Certes, la richesse est une donnée fondamentale du roman libertin6. « Il n’y a qui que ce soit, ma chère fille, s’entend dire Margot la Ravaudeuse, qui ne convienne qu’on fait une fort triste figure en ce monde lorsqu’on n’est pas riche. Point d’argent, dit le proverbe, point de Suisse. On peut bien dire aussi, point d’argent, point de plaisir. »7 Donnée comme vérité générale, cette affirmation concerne tout le monde, mais elle ne sera jamais formulée ainsi dans l’univers des maîtres titrés.
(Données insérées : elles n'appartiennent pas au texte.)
(** * pill-reminder: the context-aware assistant

    A shallow embedding of the assistant subsystem of the application and
    the proofs of its specified properties.

    The code:
    - [Flow]: [src/ai/flows/global-assistant.ts], the schemas, the system
      prompts and [askGlobalAssistant] (credential check, provider call,
      validation and repair of the response);
    - [Actions]: [src/app/actions.ts], the server action
      [getGlobalAssistantResponse];
    - [Assistant]: the [GlobalAIAssistant] component, [pageContextMap],
      [pageInfo], [calculateAdherenceStats], [getTodayLogs], [handleSend],
      [handleSuggestionClick] and the reset effect on the pathname;
    - [Conversation]: the component as a state machine over its events;
    - [Prompt]: [buildUserPrompt] and the messages of the provider request;
    - [Snapshot]: the projections of the store's records that [handleSend]
      and [getTodayLogs] send;
    - [SmartSchedule]: the server action [getSmartScheduleSuggestions];
    - [Controls]: the send button, the text area, [handleKeyDown] and the
      suggestion chips of the component;
    - [Chart]: the data of the [AdherenceChart] component;
    - [Shape]: the loop of an object schema over its keys.

    The platform:
    - [JS]: values, binary64 numbers (the axiom-free specification of the
      standard library), strings as sequences of code units below 256,
      exceptions as an outcome type;
    - [Zod]: the schema combinators and [safeParse];
    - [Store]: the records of the medication store and the [Date]
      operations of the runtime, as a class;
    - [UTC], [Json]: a reference runtime and a reference [JSON.parse] for
      the concrete runs.

    [Spec] words the sentences of the specification, [Run] holds concrete
    inputs; the properties follow, one section per subject. *)

From Stdlib Require Import ZArith List String Ascii Bool Lia.
From Stdlib Require Import PeanoNat Permutation DecimalString.
From Stdlib Require Import Floats.SpecFloat.
Import ListNotations.

Set Warnings "-register-all".

Local Open Scope Z_scope.
(** X11. In every reachable state the sweep, the status poller and the
    visibility listener hold closures that captured the recording flag of
    the last render.  Hence, while the last render showed no recording, a
    visibility change and a tick of the sweep or of the poller change
    nothing. *)
Theorem effect_closures_follow_render (evs : list Event) :
  (forall cap, visibilityListener (run evs initial_world) = Some cap ->
     isRecording cap = isRecording (rendered (run evs initial_world)))
  /\ (forall id p cap,
        timers (run evs initial_world) !! id = Some (Interval p (ConnectionCheck cap))
        \/ timers (run evs initial_world) !! id
             = Some (Interval p (PollSessionStatus cap)) ->
        isRecording cap = isRecording (rendered (run evs initial_world)))
  /\ (isRecording (rendered (run evs initial_world)) = false ->
      (forall hidden,
         step (VisibilityChange hidden) (run evs initial_world) = run evs initial_world)
      /\ (forall id p cap env,
            timers (run evs initial_world) !! id = Some (Interval p (ConnectionCheck cap))
            \/ timers (run evs initial_world) !! id
                 = Some (Interval p (PollSessionStatus cap)) ->
            step (TimerFires id env) (run evs initial_world) = run evs initial_world)).
Proof.
  destruct (run_tracked evs _ initial_tracked) as [Hint Hvis].
  assert (forall id p cap,
            timers (run evs initial_world) !! id = Some (Interval p (ConnectionCheck cap))
            \/ timers (run evs initial_world) !! id
                 = Some (Interval p (PollSessionStatus cap)) ->
            isRecording cap = isRecording (rendered (run evs initial_world))) as Hfresh.
  { intros id p cap [Hid|Hid]; apply Hint in Hid; simpl in Hid; tauto. }
  split_and!; [done | done |].
  intros Hoff. split.
  - intros hidden. simpl.
    destruct (visibilityListener (run evs initial_world)) as [cap|] eqn:Hl; [|done].
    unfold handleVisibilityChange. rewrite (Hvis cap eq_refl), Hoff.
    by destruct hidden.
  - intros id p cap env Hid. pose proof (Hfresh _ _ _ Hid) as Hcap.
    rewrite Hoff in Hcap. simpl.
    destruct Hid as [-> | ->]; simpl.
    + unfold connectionCheck. by rewrite Hcap.
    + unfold pollSessionStatus. by rewrite Hcap.
Qed.
(** X4: The number of images a document gives grows with the PDF quality: at a
    higher position of the slider [pdf_to_images] of src/anthropic_ocr.py
    walks through at least as many page groups as at a lower one, and at
    "Very High" through one for every page. *)
Theorem page_groups_monotone (total_pages : Z) (q1 q2 : QualityLevel) :
  0 ≤ total_pages → (level_rank q1 ≤ level_rank q2)%nat →
  ∃ p1 p2 groups1 groups2,
    anthropic_ocr.get_pages_per_image (level_name q1) = Ok p1 ∧
    anthropic_ocr.get_pages_per_image (level_name q2) = Ok p2 ∧
    anthropic_ocr.page_groups total_pages p1 = Ok groups1 ∧
    anthropic_ocr.page_groups total_pages p2 = Ok groups2 ∧
    (length groups1 ≤ length groups2)%nat ∧
    (q2 = VeryHigh → Z.of_nat (length groups2) = total_pages).
Proof.
  intros Ht Hrank.
  exists (spec_pages_table q1), (spec_pages_table q2).
  assert (Hp : 1 ≤ spec_pages_table q2 ≤ spec_pages_table q1)
    by (destruct q1, q2; simpl in *; lia).
  destruct (ceil_truediv_spec total_pages (spec_pages_table q1)) as (n1 & Hn1 & Hb1);
    [lia|].
  destruct (ceil_truediv_spec total_pages (spec_pages_table q2)) as (n2 & Hn2 & Hb2);
    [lia|].
  pose proof (ceil_truediv_antitone _ _ _ _ _ Ht Hp Hn1 Hn2) as Hle.
  unfold anthropic_ocr.page_groups. rewrite Hn1, Hn2. csimpl.
  eexists _, _. rewrite !get_pages_per_image_level.
  do 4 (split; [reflexivity|]).
  rewrite !length_fmap. unfold py_range. rewrite !length_seqZ.
  split; [lia|]. intros ->. simpl in Hb2. lia.
Qed.

Lemma page_groups_monotone_witness :
  ∃ groups1 groups2,
    anthropic_ocr.page_groups 10 6 = Ok groups1 ∧
    anthropic_ocr.page_groups 10 2 = Ok groups2 ∧
    length groups1 = 2%nat ∧ length groups2 = 5%nat.
Proof.
  destruct (page_groups_monotone 10 Low High)
    as (p1 & p2 & groups1 & groups2 & Hp1 & Hp2 & Hg1 & Hg2 & _); [lia | simpl; lia |].
  vm_compute in Hp1, Hp2. injection Hp1 as <-. injection Hp2 as <-.
  exists groups1, groups2. split; [exact Hg1|]. split; [exact Hg2|].
  vm_compute in Hg1, Hg2. injection Hg1 as <-. injection Hg2 as <-.
  split; reflexivity.
Defined.

(** ** Images too small for a level *)

Lemma smallest_side_scale (q : QualityLevel) (n : Z) :
  q ≠ VeryHigh → 1 ≤ n →
  (n < smallest_side q → anthropic_ocr.scale_dim n (spec_zoom_table q) = Ok 0) ∧
  (n < fix_rgba_smallest_side q →
     anthropic_ocr.scale_dim n (fix_rgba_zoom_table q) = Ok 0).
Proof.
  intros Hq Hn. split; intros Hlt; destruct q; simpl in Hlt; try done;
    (assert (Hcases : n = 1 ∨ n = 2 ∨ n = 3 ∨ n = 4 ∨ n = 5) by lia;
     repeat (destruct Hcases as [->|Hcases]; [first [lia | vm_compute; reflexivity]|]);
     subst n; first [lia | vm_compute; reflexivity]).
Qed.

Lemma smallest_side_reached (q : QualityLevel) :
  anthropic_ocr.scale_dim (smallest_side q) (spec_zoom_table q) = Ok 1 ∧
  anthropic_ocr.scale_dim (fix_rgba_smallest_side q) (fix_rgba_zoom_table q) = Ok 1.
Proof. destruct q; split; vm_compute; reflexivity. Qed.

Section tiny_images.
Context `{PIL}.

Lemma process_image_with_tiny zoom_of (image_file : UploadedFile) (img : Image)
    (q : QualityLevel) (z : float) :
  Image_open image_file = Ok img → q ≠ VeryHigh → zoom_of (level_name q) = Ok z →
  1 ≤ width img → 1 ≤ height img →
  anthropic_ocr.scale_dim (width img) z = Ok 0
  ∨ anthropic_ocr.scale_dim (height img) z = Ok 0 →
  ∃ e, anthropic_ocr.process_image_with zoom_of image_file (level_name q) = Raise e.
Proof.
  intros Hopen Hq Hz Hw Hh Hzero.
  destruct (to_rgb_ok img) as (rgb & Hrgb & _ & Hrw & Hrh).
  unfold anthropic_ocr.process_image_with. rewrite Hopen. csimpl. rewrite Hrgb. csimpl.
  case_bool_decide as Hvh; [by apply level_name_very_high in Hvh|].
  rewrite Hz. csimpl. rewrite Hrw, Hrh.
  destruct (anthropic_ocr.scale_dim (width img) z) as [nw|e] eqn:Hnw; csimpl; [|eauto].
  destruct (anthropic_ocr.scale_dim (height img) z) as [nh|e] eqn:Hnh; csimpl; [|eauto].
  destruct (resize_empty rgb nw nh) as (e & He).
  - destruct Hzero as [[= ->]|[= ->]]; lia.
  - intros [= -> ->]. destruct Hzero as [[= Hz0]|[= Hz0]]; lia.
  - rewrite He. csimpl. eauto.
Qed.

(** X5: An image with a side too short for the level cannot be processed at it:
    [int(side * zoom)] is 0 for a side of 1 pixel at "High", of up to 2 at
    "Medium", up to 3 at "Low" and up to 4 at "Very Low" (one pixel more is
    enough for a side of 1 in the result), Pillow refuses the size, and
    [process_image] of src/anthropic_ocr.py raises; the upload loop shows the
    error under the name of the file and adds nothing to the session.  The
    copy in src/new_test/fix_rgba_filedata_error.py does so for a side of up
    to 1, 3, 3 and 5 pixels. *)
Theorem tiny_images_fail (image_file : UploadedFile) (img : Image) (q : QualityLevel) :
  Image_open image_file = Ok img → q ≠ VeryHigh →
  1 ≤ width img → 1 ≤ height img →
  (width img < smallest_side q ∨ height img < smallest_side q →
     ∃ e,
       anthropic_ocr.process_image image_file (level_name q) = Raise e ∧
       ∀ pdf_quality s,
         type image_file ≠ "application/pdf" →
         anthropic_ocr.process_upload (level_name q) pdf_quality s image_file
         = ([EvStError ("Error processing file " +:+ name image_file +:+ ": "
                        +:+ str_exn e)], Ok s)) ∧
  (width img < fix_rgba_smallest_side q ∨ height img < fix_rgba_smallest_side q →
     ∃ e, fix_rgba_filedata_error.process_image image_file (level_name q) = Raise e) ∧
  anthropic_ocr.scale_dim (smallest_side q) (spec_zoom_table q) = Ok 1 ∧
  anthropic_ocr.scale_dim (fix_rgba_smallest_side q) (fix_rgba_zoom_table q) = Ok 1.
Proof.
  intros Hopen Hq Hw Hh.
  split; [|split; [|apply smallest_side_reached]].
  - intros Hsmall.
    destruct (process_image_with_tiny anthropic_ocr.get_zoom_factor image_file img q
                (spec_zoom_table q)) as (e & He); try assumption.
    { apply get_zoom_factor_level. }
    { destruct Hsmall as [Hs|Hs]; [left | right];
        by apply (smallest_side_scale q _ Hq). }
    exists e. split; [exact He|]. intros pdf_quality s Htype.
    unfold anthropic_ocr.process_upload.
    rewrite bool_decide_eq_false_2 by exact Htype.
    unfold anthropic_ocr.process_image. rewrite He. reflexivity.
  - intros Hsmall.
    apply (process_image_with_tiny fix_rgba_filedata_error.get_zoom_factor
             image_file img q (fix_rgba_zoom_table q)); try assumption.
    { apply fix_rgba_get_zoom_factor_level. }
    destruct Hsmall as [Hs|Hs]; [left | right];
      by apply (smallest_side_scale q _ Hq).
Qed.

End tiny_images.

Lemma tiny_images_fail_witness :
  ∃ e, anthropic_ocr.process_image (image_upload "dot.png" dot) "High" = Raise e.
Proof.
  destruct (tiny_images_fail (image_upload "dot.png" dot) dot High)
    as [Hfail _]; [reflexivity | discriminate | simpl; lia | simpl; lia |].
  destruct Hfail as (e & He & _); [left; simpl; lia|].
  by exists e.
Defined.

(** ** The upload loops of [main] *)

Lemma st_errors_app (t1 t2 : list event) :
  st_errors (t1 ++ t2) = st_errors t1 ++ st_errors t2.
Proof. unfold st_errors. apply omap_app. Qed.

Section upload_loops.
Context `{PIL}.

Lemma pdf_to_images_balanced (f : UploadedFile) (quality pdf_quality : string) :
  ∃ t images captions,
    anthropic_ocr.pdf_to_images f quality pdf_quality = (t, Ok (images, captions)) ∧
    length images = length captions ∧ (length (st_errors t) ≤ 1)%nat.
Proof.
  rewrite pdf_to_images_run. destruct (fitz_open f) as [doc|e].
  - destruct (anthropic_ocr.pdf_to_images_body f doc quality pdf_quality)
      as [[images captions]|e] eqn:Hbody.
    + apply pdf_to_images_body_spec in Hbody as (z & p & groups & _ & _ & _ & Hall & ->).
      eexists _, _, _. split; [reflexivity|]. split; [|simpl; lia].
      rewrite length_fmap. symmetry. by eapply Forall2_length.
    + eexists _, _, _. split; [reflexivity|]. split; [reflexivity | simpl; lia].
  - eexists _, _, _. split; [reflexivity|]. split; [reflexivity | simpl; lia].
Qed.

Lemma fix_rgba_pdf_to_images_balanced (f : UploadedFile) (quality : string) :
  ∃ t images captions,
    fix_rgba_filedata_error.pdf_to_images f quality = (t, Ok (images, captions)) ∧
    length images = length captions ∧ (length (st_errors t) ≤ 1)%nat.
Proof.
  rewrite fix_rgba_pdf_to_images_run. destruct (fitz_open f) as [doc|e].
  - destruct (fix_rgba_filedata_error.pdf_to_images_body f doc quality)
      as [[images captions]|e] eqn:Hbody.
    + apply fix_rgba_pdf_to_images_body_spec in Hbody as (z & _ & Hall & ->).
      eexists _, _, _. split; [reflexivity|]. split; [|simpl; lia].
      rewrite length_fmap. symmetry. by eapply Forall2_length.
    + eexists _, _, _. split; [reflexivity|]. split; [reflexivity | simpl; lia].
  - eexists _, _, _. split; [reflexivity|]. split; [reflexivity | simpl; lia].
Qed.

Lemma process_upload_step (quality pdf_quality : string)
    (s : anthropic_ocr.Session) (file : UploadedFile) :
  ∃ t s',
    anthropic_ocr.process_upload quality pdf_quality s file = (t, Ok s') ∧
    (balanced s → balanced s') ∧ (length (st_errors t) ≤ 1)%nat.
Proof.
  unfold anthropic_ocr.process_upload, balanced. case_bool_decide.
  - destruct (pdf_to_images_balanced file quality pdf_quality)
      as (t & images & captions & Hrun & Hlen & Herr).
    rewrite Hrun. cbn. eexists _, _. split; [reflexivity|].
    rewrite !app_nil_r. simpl. rewrite !length_app. split; [lia | exact Herr].
  - destruct (anthropic_ocr.process_image file quality) as [pl|e]; cbn;
      eexists _, _; (split; [reflexivity|]); simpl; rewrite ?length_app; simpl;
      split; lia.
Qed.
Parmi eux, la richesse va de soi, elle est évidente, tellement évidente qu’elle n’est le plus souvent qu’à peine évoquée dans des incipits qui ressemblent tous à celui des Mémoires pour servir à l’histoire des mœurs du XVIIIe siècle de Duclos : « Une naissance illustre, une fortune considérable, un rang distingué, une figure aimable et peut-être de l’esprit, voilà la source de mes travers »8 ; ou à celui des Egarements du cœur et de l’esprit de Crébillon : « J’entrai dans le monde à dix-sept ans, et avec tous les avantages qui peuvent y faire remarquer. Mon père m’avait laissé un grand nom, dont il avait lui-même augmenté l’éclat, et j’attendais de ma mère des biens considérables. »9 Valmont est aussi bien nanti ; c’est Mme de Merteuil qui nous l’apprend au passage lorsqu’elle adresse des reproches à son complice-rival : « Revenez, mon cher Vicomte, revenez : que faites-vous, que pouvez-vous faire chez une vieille tante dont tous les biens vous sont substitués ? »10 Ainsi commence la première lettre de la marquise.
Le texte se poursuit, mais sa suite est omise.